### Task prompt
Please transcribe exactly, and only, the lines of the data below between the line holding "apply bind_inv in H as ([] & s3 & _ & H)." and the line holding "intros Hne H. unfold dash_stage, attempt, bind", inclusive.

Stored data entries
Lemma try_hls_moves env cfg e resolution tmp final s s' :
  tmp ≠ final →
  try_hls env cfg e resolution tmp final s = (inr tt, s') →
  moved_into_place tmp final s'.
Proof.
  intros Hne H. unfold try_hls in H.
  apply bind_inv in H as ([] & s1 & _ & H).
  apply bind_inv in H as ([] & s2 & _ & H).
  apply bind_inv in H as ([] & s3 & _ & H).
  by eapply moved_after_rename_print.
Qed.

Lemma dash_stage_moves env cfg resolution tmp final s s' :
  tmp ≠ final →
  dash_stage env cfg resolution tmp final s = (inr tt, s') →
  moved_into_place tmp final s'.
Proof.
  intros Hne H. unfold dash_stage, attempt, bind at 1 in H.
  destruct (pick_resolution resolution s) as [[e|picked] s0].
  - by eapply try_hls_moves.
  - unfold try_except in H.
    destruct (dash_pipeline env cfg picked tmp final s0) as [[e|[]] s1] eqn:Hd.
    + by eapply try_hls_moves.
    + injection H as <-. unfold dash_pipeline in Hd.
      apply bind_inv in Hd as ([] & s2 & _ & Hd).
      by eapply moved_after_rename_print.
Qed.

(** X21.  When [download] returns normally, the temp file
    [<final>.part] is gone and the final path holds a file: the output
    was moved into place by the closing rename. *)
Theorem download_moves_into_place (env : Env) (cfg : Config) (filepath : string)
    (resolution : option Resolution) (s s' : State) :
  let final := with_suffix_mp4 env filepath in
  download env cfg filepath resolution s = (inr tt, s') →
  moved_into_place (final +:+ ".part") final s'.
Proof.
  intros final H.
  pose proof (part_suffix_differs final) as Hne.
  unfold download in H. cbn zeta in H. fold final in H.
  unfold bind at 1, gets in H. cbn beta iota in H.
  destruct (playlist_type s).
  - unfold bind at 1, try_except in H.
    destruct ((hls_pipeline env cfg resolution _ _ ;; ret true) s)
      as [[e|returned] s1] eqn:Hh.
    + destruct ((fall_back_to_dash env cfg e ;; ret false) s1)
        as [[e'|returned] s2] eqn:Hf; [done|].
      apply bind_inv in Hf as ([] & s3 & _ & [= <- <-]).
      by eapply dash_stage_moves.
    + apply bind_inv in Hh as ([] & s3 & Hh & [= <- <-]).
      injection H as <-. unfold hls_pipeline in Hh.
      apply bind_inv in Hh as ([] & s4 & _ & Hh).
      apply bind_inv in Hh as ([] & s5 & _ & Hh).
      by eapply moved_after_rename.
  - unfold bind at 1, ret in H. by eapply dash_stage_moves.
Qed.

Lemma download_moves_into_place_witness :
  let s := state0 dash (Some mpd_clear) in
  let r := download env_fine cfg0 "out.mp4" None s in
  r.1 = inr tt
  ∧ files r.2 !! "out.mp4.part" = None
  ∧ files r.2 !! "out.mp4" = Some "mp4".
Proof.
  intros s r.
  assert (download env_fine cfg0 "out.mp4" None s = (inr tt, r.2)) as Hr
    by by vm_compute.
  destruct (download_moves_into_place env_fine cfg0 "out.mp4" None s r.2 Hr)
    as [Htmp _].
  split_and!; [by vm_compute|exact Htmp|by vm_compute].
Defined.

### Solution to this problem
  apply bind_inv in H as ([] & s3 & _ & H).
  by eapply moved_after_rename_print.
Qed.

Lemma dash_stage_moves env cfg resolution tmp final s s' :
  tmp ≠ final →
  dash_stage env cfg resolution tmp final s = (inr tt, s') →
  moved_into_place tmp final s'.
Proof.
  intros Hne H. unfold dash_stage, attempt, bind at 1 in H.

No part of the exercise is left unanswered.